Three lives viewed through a kaleidoscope of memories and secret pain assume a kind of mythical dimension in Chaon's piercingly poignant tale of fate, chance and search for redemption. As he demonstrated in his short story collection Among the Missing, Chaon has a sensitive radar for the daily routines of people striving to escape the margins of poverty and establish meaningful lives. Here, a woman's unsuccessful effort to rise above the pain of giving away an illegitimate baby, and to fight against mental illness and offer love to a second child, blights all their lives. Living with his harsh and bitter mother, Norma, and his kindly grandfather in Little Bow, S.Dak., young Jonah Doyle is permanently scarred after the family's Doberman attacks and maims him. The resulting livid ridges on his face are the outward manifestations of a deeper wound that will always haunt him. After his mother's suicide, Jonah sets out to find the older brother he has never met, and in the process, brings them both to the verge of tragedy. Jonah's older sibling is Troy Timmens, a well-meaning bartender and sometime drug dealer in St. Bonaventure, Nebr., who is devoted to his six-year-old son, Loomis. The boy will play a pivotal part in Jonah's quixotic attempts to win Troy's love. Chaon structures his plot in alternating flashbacks, and the fragmentary time structure forces the reader to puzzle out the relationships and contributes to rising dramatic tension.

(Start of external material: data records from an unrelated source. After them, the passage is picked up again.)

#[export] Instance deep_content_String : Deep (content TString) := flat.
#[export] Instance deep_content_String_laws : DeepLaws (content TString) := flat_laws.
#[export] Instance flat_content_String : Flat (content TString) := flat_flat.
#[export] Instance deep_content_Bool : Deep (content TBool) := flat.
#[export] Instance deep_content_Bool_laws : DeepLaws (content TBool) := flat_laws.
#[export] Instance flat_content_Bool : Flat (content TBool) := flat_flat.
#[export] Instance deep_content_Int : Deep (content TInt) := flat.
#[export] Instance deep_content_Int_laws : DeepLaws (content TInt) := flat_laws.
#[export] Instance flat_content_Int : Flat (content TInt) := flat_flat.
#[export] Instance deep_content_Int32 : Deep (content TInt32) := flat.
#[export] Instance deep_content_Int32_laws : DeepLaws (content TInt32) := flat_laws.
#[export] Instance flat_content_Int32 : Flat (content TInt32) := flat_flat.
#[export] Instance deep_content_Byte : Deep (content TByte) := flat.
#[export] Instance deep_content_Byte_laws : DeepLaws (content TByte) := flat_laws.
#[export] Instance flat_content_Byte : Flat (content TByte) := flat_flat.
#[export] Instance deep_content_Duration : Deep (content TDuration) := flat.
#[export] Instance deep_content_Duration_laws : DeepLaws (content TDuration) := flat_laws.
#[export] Instance flat_content_Duration : Flat (content TDuration) := flat_flat.
#[export] Instance deep_content_IntOrString : Deep (content TIntOrString) := flat.
#[export] Instance deep_content_IntOrString_laws : DeepLaws (content TIntOrString) := flat_laws.
#[export] Instance flat_content_IntOrString : Flat (content TIntOrString) := flat_flat.
#[export] Instance deep_content_SecretRef : Deep (content TSecretRef) := flat.
#[export] Instance deep_content_SecretRef_laws : DeepLaws (content TSecretRef) := flat_laws.
#[export] Instance flat_content_SecretRef : Flat (content TSecretRef) := flat_flat.
#[export] Instance deep_content_SecretFileSource : Deep (content TSecretFileSource) := flat.
#[export] Instance deep_content_SecretFileSource_laws : DeepLaws (content TSecretFileSource) := flat_laws.
#[export] Instance flat_content_SecretFileSource : Flat (content TSecretFileSource) := flat_flat.
#[export] Instance deep_content_FileSource : Deep (content TFileSource) := flat.
#[export] Instance deep_content_FileSource_laws : DeepLaws (content TFileSource) := flat_laws.
#[export] Instance flat_content_FileSource : Flat (content TFileSource) := flat_flat.
Definition val_ConfigSpec (x : GoCK8sConfigSpec) : CK8sConfigSpec :=
  mkConfigSpec (gspec_Version x) (val_File <$> val_slice (gspec_Files x))
    (val_BootstrapConfig <$> val_ptr (gspec_BootstrapConfig x)) (val_slice (gspec_BootCommands x))
    (val_slice (gspec_PreRunCommands x)) (val_map (gspec_AdditionalUserData x))
    (val_slice (gspec_PostRunCommands x)) (gspec_AirGapped x) (gspec_SnapstoreProxyScheme x)
    (gspec_SnapstoreProxyDomain x) (gspec_SnapstoreProxyID x) (gspec_HTTPSProxy x) (gspec_HTTPProxy x)
    (gspec_NoProxy x) (gspec_Channel x) (gspec_Revision x) (gspec_LocalPath x)
    (val_ControlPlaneConfig (gspec_ControlPlaneConfig x)) (val_InitConfiguration (gspec_InitConfig x))
    (gspec_NodeName x) (val_args (gspec_ExtraKubeProxyArgs x)) (val_args (gspec_ExtraKubeletArgs x))
    (val_args (gspec_ExtraContainerdArgs x)) (val_args (gspec_ExtraK8sAPIServerProxyArgs x))
    (mkConfigSpecEmpties (empty_slice (gspec_Files x)) (empty_slice (gspec_BootCommands x))
       (empty_slice (gspec_PreRunCommands x)) (empty_map (gspec_AdditionalUserData x))
       (empty_slice (gspec_PostRunCommands x)) (empty_map (gspec_ExtraKubeProxyArgs x))
       (empty_map (gspec_ExtraKubeletArgs x)) (empty_map (gspec_ExtraContainerdArgs x))
       (empty_map (gspec_ExtraK8sAPIServerProxyArgs x))).
End Value.

(** *** Deeply equal configurations have the same value *)

Implicit Types (h : heap) (t : type_name).

Lemma val_ptr_map_same {A} t `{!Deep (content t)} (f : heap → content t → A) h h' (p q : ptr t) :
  (∀ x y, same h x h' y → f h x = f h' y) → same h p h' q → f h <$> val_ptr h p = f h' <$> val_ptr h' q.
Proof.
  intros Hf. destruct p as [|l], q as [|l']; simpl; try done. intros (x & y & -> & -> & Hs). simpl.
  f_equal. by apply Hf.
Qed.

Lemma val_slice_map_same {A} t `{!Deep (content t)} (f : heap → content t → A) h h' (p q : slice t) :
  (∀ x y, same h x h' y → f h x = f h' y) → same h p h' q → f h <$> val_slice h p = f h' <$> val_slice h' q.
Proof.
  intros Hf. destruct p as [|l o n], q as [|l' o' n']; simpl; try done. intros (x & y & -> & -> & Hs). simpl.
  induction Hs; simpl; [done|]. f_equal; auto.
Qed.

Chaon's clarity of observation, expressed in restrained, nuanced prose, coupled with his compassion for his flawed characters, creates a heart-wrenching story of people searching for connection.
Copyright © Reed Business Information, a division of Reed Elsevier Inc. All rights reserved. --This text refers to the Hardcover edition.

From School Library Journal

Adult/High School–This first novel focuses on the disparate lives of a fragmented family as they struggle with the harsh realities of poverty, depression, and dysfunction. The story opens with Jonah, a troubled, self-involved boy in a small South Dakota town. Raised by a depressed and suicidal mother who never wanted him, he survives an attack from the family's Doberman only to be severely scarred on his face and hands. Jonah develops into a lonely and isolated man who tries to make connections with anyone willing to befriend him, only to push others away by eventually demanding more than they want to give. Driven by his need for acceptance, Jonah seeks out an older half brother who was given up for adoption at birth. Troy, a bartender and occasional marijuana dealer, has difficulties of his own: shortly after the disappearance of his wife, he is arrested and placed on probation and house arrest for drug dealing. He struggles to regain custody of his son, Loomis, a strangely intelligent and watchful boy, from his uncooperative mother-in-law and has little time for the hopeful Jonah. In what he intends as a gesture of brotherly friendship, Jonah kidnaps Loomis, meaning to take the boy to Troy. This desperate act ultimately leads to the dramatic yet real conclusion. A series of tightly interwoven flashbacks; deft handling of structure; and simple, precise language transform these characters' lives into a story that is highly readable, thought-provoking, and profoundly moving.–Matthew L. Moffett, Northern Virginia Community College, Annandale
Copyright © Reed Business Information, a division of Reed Elsevier Inc. All rights reserved. --This text refers to the Hardcover edition.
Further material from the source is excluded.